Now that our environments can be created on demand and everything is checked into version control, our goal is to ensure that these environments are being used in the daily work of Development. We need to verify that our application runs as expected in a production-like environment long before the end of the project or before our first production deployment.

Most modern software development methodologies prescribe short and iterative development intervals, as opposed to the big-bang approach (i.e., the waterfall model). In general, the longer the interval between deployment, the worse the outcomes. For example, in the Scrum methodology, a sprint is a time-boxed development interval (maximum one month but typically less) within which we are required to be done, widely defined as when we have “working and potentially shippable code.”

Our goal is to ensure that Development and QA are routinely integrating the code with production-like environments at increasingly frequent intervals throughout the project. We do this by expanding the definition of “done” beyond just correct code functionality: at the end of each development interval, or more frequently, we have integrated, tested, working, and potentially shippable code, demonstrated in a production-like environment.

In other words, we will only accept development work as done when it can be successfully built, deployed, and confirmed that it runs as expected in a production-like environment, instead of merely when a developer believes it to be done. Ideally, it runs under a production-like load with a production-like dataset, long before the end of a sprint. This prevents situations where a feature is called done merely because a developer can run it successfully on their laptop but nowhere else.

By having developers write, test, and run their own code in a production-like environment, the majority of the work to successfully integrate our code and environments happens during our daily work, instead of at the end of the release. By the end of our first interval, our application can be demonstrated to run correctly in a production-like environment, with the code and environment having been integrated together many times over, ideally with all the steps automated (no manual tinkering required).

Better yet, by the end of the project, we will have successfully deployed and run our code in production-like environments hundreds or even thousands of times, giving us confidence that most of our production deployment problems have been found and fixed.

Ideally, we use the same tools, such as monitoring, logging, and deployment, in our pre-production environments as we do in production. By doing this, we have familiarity and experience that will help us smoothly deploy and run, as well as diagnose and fix, our service when it is in production.

By enabling Development and Operations to gain a shared mastery of how the code and environment interact, and practicing deployments early and often, we significantly reduce the deployment risks that are associated with production code releases. This also allows us to eliminate an entire class of operational and security defects and architectural problems that are usually caught too late in the project to fix.

Conclusion

The fast flow of work from Development to Operations requires that anyone can get production-like environments on demand. By allowing developers to use production-like environments even at the earliest stages of a software project, we significantly reduce the risk of production problems later. This is one of many practices that demonstrate how Operations can make developers far more productive. We enforce the practice of developers running their code in production-like environments by incorporating it into the definition of “done.”

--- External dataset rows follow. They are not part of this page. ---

Lemma lstrip_starts_word s : lstrip s = EmptyString \/ starts_word (lstrip s) = true.
Proof.
  induction s as [|c s IH]; [now left|].
  cbn [lstrip]. destruct (isspace c) eqn:E; [exact IH|].
  right. cbn [starts_word]. now rewrite E.
Qed.

(** A query of one token is, once stripped, that token. *)
Lemma split_single_strip s t : split s = [t] -> strip s = t.
Proof.
  intros H. unfold strip. rewrite <- split_lstrip in H.
  destruct (lstrip_starts_word s) as [E | E].
  - rewrite E in H. discriminate.
  - now apply split_single_rstrip.
Qed.

Lemma any_isdigit_lower s : any isdigit (lower s) = any isdigit s.
Proof.
  induction s as [|c s IH]; [reflexivity|].
  cbn [lower any]. now rewrite isdigit_lower_char, IH.
Qed.

Lemma any_isdigit_lstrip s : any isdigit (lstrip s) = any isdigit s.
Proof.
  induction s as [|c s IH]; [reflexivity|].
  cbn [lstrip]. destruct (isspace c) eqn:E; [|reflexivity].
  cbn [any]. now rewrite (space_not_digit c E), IH.
Qed.

Lemma any_isdigit_rstrip s : any isdigit (rstrip s) = any isdigit s.
Proof.
  induction s as [|c s IH]; [reflexivity|].
  cbn [rstrip any]. rewrite <- IH. destruct (rstrip s).
  - destruct (isspace c) eqn:E.
    + now rewrite (space_not_digit c E).
    + reflexivity.
  - reflexivity.
Qed.

Lemma any_isdigit_normalised s : any isdigit (lower (strip s)) = any isdigit s.
Proof.
  unfold strip. now rewrite any_isdigit_lower, any_isdigit_rstrip, any_isdigit_lstrip.
Qed.

End PyStrFacts.

(** ** The intent classifier *)

Lemma leading_digit_is_address c rest :
  PyStr.re_digit c = true -> _classify_intent (String c rest) = "address".
Proof.
  intros Hd. unfold _classify_intent. rewrite PyStrFacts.split_normalised.
  assert (Hw : exists w ws, PyStr.split (String c rest) = String c w :: ws).
  { cbn [PyStr.split]. rewrite (PyStrFacts.digit_not_space c Hd).
    destruct (PyStr.starts_word rest).
    - destruct (PyStr.split rest) as [|w ws]; cbn [PyStr.cons_head]; eauto.
    - eauto. }
  destruct Hw as [w [ws ->]]. cbn [map PyStr.lower first_word_starts_with_digit].
  now rewrite PyStrFacts.re_digit_lower_char, Hd.
Qed.

(** C2.  For every query the classifier applies the five checks in the
    order the specification lists, the first match winning: a first token
    that starts with a digit gives address; a token equal to a street-type
    word gives street; a single token of length at least 3 gives suburb;
    two tokens and no digit anywhere give suburb; anything else is
    general.  A query that starts with a digit is an address, and the
    five sample queries classify as the specification says. *)
Theorem classify_first_match_wins :
  (forall query, _classify_intent query = classify_spec query)
  /\ (forall c rest,
        PyStr.re_digit c = true -> _classify_intent (String c rest) = "address")
  /\ _classify_intent "123 Smith Street" = "address"
  /\ _classify_intent "Smith Street" = "street"
  /\ _classify_intent "Richmond" = "suburb"
  /\ _classify_intent "North Richmond" = "suburb"
  /\ _classify_intent "looking for somewhere nice" = "general".
Proof.
  split; [|split; [exact leading_digit_is_address | repeat split; reflexivity]].
  intros query. unfold _classify_intent, classify_spec, tokens.
  rewrite PyStrFacts.split_normalised, PyStrFacts.any_isdigit_normalised.
  destruct (first_word_starts_with_digit _); [reflexivity|].
  destruct (existsb _ _); [reflexivity|].
  destruct (PyStr.split query) as [|t [|t' [|t'' rest]]] eqn:E; cbn [map List.length Nat.eqb andb];
    try reflexivity.
  - rewrite (PyStrFacts.split_single_strip query t E). reflexivity.
  - now destruct (PyStr.any PyStr.isdigit query).
Qed.

(** C2 at work on a query that starts with a digit. *)
Lemma classify_first_match_wins_witness :
  PyStr.re_digit "9"%char = true
  /\ _classify_intent "9 Acacia Avenue" = "address".
Proof.
  split; [reflexivity|].
  apply (proj1 (proj2 classify_first_match_wins) "9"%char " Acacia Avenue").
  reflexivity.
Defined.

(** ** The tool monad *)

Section PushBlind.

Lemma push_blind_ret {A} (a : A) : push_blind (ret a).
Proof. intros be p1 p2 w. reflexivity. Qed.

Lemma push_blind_raise {A} (e : exn) : push_blind (@raise A e).
Proof. intros be p1 p2 w. reflexivity. Qed.

Lemma push_blind_bind {A B} (m : M A) (k : A -> M B) :
  push_blind m -> (forall a, push_blind (k a)) -> push_blind (bind m k).
Proof.
  intros Hm Hk be p1 p2 w. unfold bind. rewrite (Hm be p1 p2 w).
  destruct (m (with_push be p2) w) as [[e | a] w']; [reflexivity | apply Hk].
Qed.

Lemma push_blind_try_except {A} (m : M A) (handler : exn -> M A) :
  push_blind m -> (forall e, push_blind (handler e)) -> push_blind (try_except m handler).
Proof.
  intros Hm Hh be p1 p2 w. unfold try_except. rewrite (Hm be p1 p2 w).
  destruct (m (with_push be p2) w) as [[e | a] w']; [apply Hh | reflexivity].
Qed.

Lemma push_blind_attempt {A} (m : M A) : push_blind m -> push_blind (attempt m).
Proof.
  intros Hm. apply push_blind_try_except.
  - apply push_blind_bind; [exact Hm | intro; apply push_blind_ret].
  - intro; apply push_blind_ret.
Qed.

Lemma push_blind_read_state : push_blind read_state.
Proof. intros be p1 p2 w. reflexivity. Qed.

Lemma push_blind_write_state f : push_blind (write_state f).
Proof. intros be p1 p2 w. reflexivity. Qed.

Lemma push_blind_suggestions path args :
  push_blind (_call_convex_action getPlaceSuggestions path args).
Proof. intros be p1 p2 w. reflexivity. Qed.

Lemma push_blind_details path args :
  push_blind (_call_convex_action getPlaceDetails path args).
Proof. intros be p1 p2 w. reflexivity. Qed.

Furthermore, by putting all production artifacts into version control, we have a “single source of truth” that allows us to re-create the entire production environment in a quick, repeatable, and documented way, using the same development practices for Operations work as we do for Development work. And by making production infrastructure easier to rebuild than to repair, we make resolving problems easier and faster, as well as making it easier to expand capacity. Having these practices in place sets the stage for enabling comprehensive test automation, which is explored in the next chapter.